To develop a multi-gene predictive model for lung function, genes associated with lung function and COPD in previous published studies were evaluated. We identified the association of HHIP, FAM13A1, AGER, PID1, HDAC4, RARB, CHRNA3, RIN3, and MMP12 with post-bronchodilator lung function at the SNP level (Table 2). In a previous study, we have showed that HHIP, FAM13A1, AGER and RARB associated with pre-bronchodilator lung function in subjects with asthma [21]. The lung expression quantitative trait locus (eQTL) analysis has identified cis-eQTL SNPs in HHIP, FAM13A1, and AGER [22]. All the evidence indicates rs1980057 in HHIP, rs2869967 in FAM13A1, and rs2070600 in AGER are functionally relevant SNPs important for lung function in the general population and in subjects with COPD or asthma. rs4537555 in HHAT was strongly associated with post-bronchodilator FEV1/FVC (Table 2). HHAT is a hedgehog acyltransferase which catalyzes N-terminal palmitoylation of sonic hedgehog (SHH). Hedgehog interacting protein (HHIP) and patched homolog 1 (PTCH1) are the other two genes involved in hedgehog signaling pathway and associated with lung function [2,3,4, 21], indicating the importance of this pathway in lung development and function. Independent replication and functional study of HHAT are warranted.

Since each of these variants alone had smaller effects, we performed a joint analysis of 10 confirmed candidate SNPs. This analysis explained 3.63 and 2.96% variance of post-bronchodilator FEV1/FVC and percent predicted FEV1, respectively (Table 4). In contrast, pack-years of cigarette smoking explained 3.04 and 2.94% variance of post-bronchodilator FEV1/FVC and percent predicted FEV1. A genetic score using these 10 candidate SNPs, age, sex, and pack-years of cigarette smoking together explained 8.59 and 5.83% variance of post-bronchodilator FEV1/FVC and percent predicted FEV1. In addition, joint analysis of 10 confirmed candidate SNPs (with Z allele homozygotes removed) was performed on CT evidence of emphysema and airtrapping, BODE index, COPD, CAT score, SGRQ total score, 6MWD, and exacerbations (Table 5) in all heavy smokers (Gold stage 0–4). Statistical and clinical significant difference was shown between two extreme genetic score groups (8–11 vs. 16–18) for emphysema, airtrapping, BODE index, SGRQ total score, 6MWD, and exacerbations, indicating the potential usefulness of genetic information to distinguish clinical subgroups of heavy smokers. It will be important to evaluate the power of this model to predict decline in lung function and progression of COPD severity longitudinally in clinical settings.
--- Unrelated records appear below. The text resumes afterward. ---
Lemma read_array_spec n c bytes o a :
  read_array n c bytes o = Ok a <-> get_range bytes o (o + N.of_nat n) = Some (elems a).
Proof.
  unfold read_array. rewrite bind_result_ok. setoid_rewrite ok_or_ok. split.
  - intros (s & Hs & [= <-]). rewrite Hs. f_equal.
    apply get_range_some in Hs as (p & q & _ & _ & Hl).
    assert (length s = n) as H by (unfold len in Hl; lia).
    rewrite elems_padded by lia. by rewrite H, Nat.sub_diag, app_nil_r.
  - intros H. exists (elems a). by rewrite padded_full.
Qed.

(** Closes [get_range (p1 ++ ... ++ x ++ s) a b = Some x]. *)
Ltac range_here :=
  rewrite ?get_range_skip by len_lia;
  match goal with
  | |- get_range (_ ++ _) ?a _ = _ =>
      replace a with 0%N by len_lia; apply get_range_here; len_lia
  end.

(** Glues the ranges read one after the other. *)
Ltac range_glue :=
  repeat first [eassumption | eapply get_range_glue; [eassumption|]].

Lemma read_fees_spec bytes o f :
  read_fees bytes o = Ok f <->
  get_range bytes o (o + 96) =
    Some (elems (regular f) ++ elems (max_priority_fee_per_gas f)
            ++ elems (max_witness_priority_fee f)).
Proof.
  unfold read_fees, read_bytes32. split.
  - intros H. inv_ok. subst f. apply read_array_spec in Ha, Ha0, Ha1. simpl.
    eapply get_range_glue; [exact Ha|].
    eapply get_range_glue; [exact Ha0|].
    rewrite <- Ha1. f_equal; lia.
  - rewrite get_range_some. intros (p & s & -> & Hp & Hl). destruct f as [r m w]; simpl in *.
    rewrite <- !app_assoc.
    rewrite (proj2 (read_array_spec 32 _ _ o r)); [cbn | range_here].
    rewrite (proj2 (read_array_spec 32 _ _ (o + 32) m)); [cbn | range_here].
    by rewrite (proj2 (read_array_spec 32 _ _ (o + 64) w)); [cbn | range_here].
Qed.

(** Flat forms of the encoders. *)

Definition fees_bytes (f : BasicFeesPerGas) : list byte :=
  elems (regular f) ++ elems (max_priority_fee_per_gas f) ++ elems (max_witness_priority_fee f).

Lemma len_fees_bytes f : len (fees_bytes f) = 96%N.
Proof. unfold fees_bytes. len_lia. Qed.
#[export] Hint Rewrite len_fees_bytes : len.

Lemma encode_basic_flat p out :
  encode_basic p out =
  out ++ elems (b_chain_id p) ++ le_bytes 8 (uval (b_nonce p))
      ++ le_bytes 8 (uval (b_gas_limit p)) ++ fees_bytes (b_fees p) ++ elems (b_to p)
      ++ elems (b_value p) ++ le_bytes 4 BASIC_FIXED_SIZE
      ++ elems (b_access_commitment p) ++ b_input p.
Proof.
  unfold encode_basic, push_fees, push_u256, push_u64, push_u32, push_address, fees_bytes.
  by rewrite <- !app_assoc.
Qed.

Lemma encode_create_flat p out :
  encode_create p out =
  out ++ elems (c_chain_id p) ++ le_bytes 8 (uval (c_nonce p))
      ++ le_bytes 8 (uval (c_gas_limit p)) ++ fees_bytes (c_fees p)
      ++ elems (c_value p) ++ le_bytes 4 CREATE_FIXED_SIZE
      ++ elems (c_access_commitment p) ++ c_initcode p.
Proof.
  unfold encode_create, push_fees, push_u256, push_u64, push_u32, push_address, fees_bytes.
  by rewrite <- !app_assoc.
Qed.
In summary, rs28929474 in SERPINA1 is clearly associated with post-bronchodilator FEV1/FVC and FEV1 among heavy smokers. This study is the first to show genome-wide significant association of rs28929474 with lung function. In addition, rs28929474 is associated with COPD and COPD severity. While well-established rare ZZ homozygotes have severe COPD and emphysema, this study establishes that more common heterozygotes (4.7% of subjects) at this locus lead to pulmonary abnormality in smokers and COPD. Thus, in future clinical studies, this largely ignored heterozygotes group should be carefully examined. A joint genetic model combined with environmental factors is associated with reduced lung function, emphysema, exacerbation, and clinical symptoms. The models should be tested in other populations as well as longitudinally to evaluate potential value of predicting COPD progression and severity.